Que vous le vouliez ou non, vous, amouraché du rugby, vous ne pouvez pas passer à côté de son patronyme. Asier Usarraga, pas besoin d’être du cru pour comprendre en un claquement de doigts que le garçon est un Basque, un vrai. Formé au Bera Bera de San Sebastian, le troisième ligne espagnol traverse la frontière pour rejoindre le centre de formation du Biarritz Olympique vers la vingtaine, avant de faire ses débuts en ProD2 fin 2014. Le rêve pour lui d’allier les deux choses qui rythmaient alors sa vie : le Pays Basque et ses envies de rugby professionnel. Bien des années plus tard, à force de travail et d’abnégation, Usarraga vient de débuter en Top 14, sous les couleurs du rival bayonnais, l’autre grand club basque, tiens tiens. Et les supporters dans tout ça ? « Il y en a plein qui sont venus me parler en basque. Je pense qu’ils sont contents de voir un joueur avec qui ils peuvent parler en euskara (la langue basque NDLR) », coupait le principal intéressé pour Rugbyrama.

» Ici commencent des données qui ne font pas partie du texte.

Definition history_get jb : jitterbuf :=
  let jb := if negb (hist_maxbuf_valid jb) then history_calc_maxbuf jb else jb in
  let count := if hist_ptr jb <? JB_HISTORY_SZ then hist_ptr jb else JB_HISTORY_SZ in
  let idx := count * JB_HISTORY_DROPPCT /c 100 in
  let idx := if idx >? JB_HISTORY_MAXBUF_SZ - 1 then JB_HISTORY_MAXBUF_SZ - 1 else idx in
  if idx <? 0 then
    ii (upd_jitter (const_ 0)) (ii (upd_min (const_ 0)) jb)
  else
    let max := hist_maxbuf jb !!! Z.to_nat idx in
    let min := hist_minbuf jb !!! Z.to_nat idx in
    let jitter := max - min in
    ii (upd_jitter (const_ jitter)) (ii (upd_min (const_ min)) jb).

(** ** The frame queue *)

(** The walk from the latest frame along [prev] to the insertion point: insert
    after the last frame whose time stamp is not larger, in the list taken
    latest first.  It stops at the earliest frame. *)
Fixpoint insert_back (fr : jb_frame) (back : list jb_frame) : list jb_frame :=
  match back with
  | [] => [fr]
  | p :: back' => if fts fr <? fts p then p :: insert_back fr back' else fr :: back
  end.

Après de longs mois à poireauter dans les entrailles de Jean-Dauger, la faute à une vilaine blessure aux adducteurs à son arrivée, l’un des noms les plus évocateurs de ProD2 à enfin eu sa chance à l’échelon supérieur, dans l’élite du rugby français. Et quelle première ! En seulement 56 minutes et malgré la défaite bayonnaise d’un point face à Pau (22 à 23), Asier a détonné au milieu d’une équipe un peu amorphe après presque un mois sans jouer. Auteur d’un gros grattage sur un temps fort palois en première période, d’un relai plein de punch en début de seconde, l’enfant de l’Hegoalde a affiché de belles qualités pour ses débuts, formant une troisième ligne très complémentaire avec Monribot et Taofifenua, l’une des seules satisfactions du soir pour les Bayonnais. Très fort dans le jeu au sol, représentant une belle option en touche, robuste comme il faut (1m88 pour 111kg) pour aller agresser le rideau défensif adverse, nul doute que les pépins mis de côté, Usarraga va s’affirmer comme une solide possibilité dans la rotation de l’Aviron lors de cette deuxième partie de saison.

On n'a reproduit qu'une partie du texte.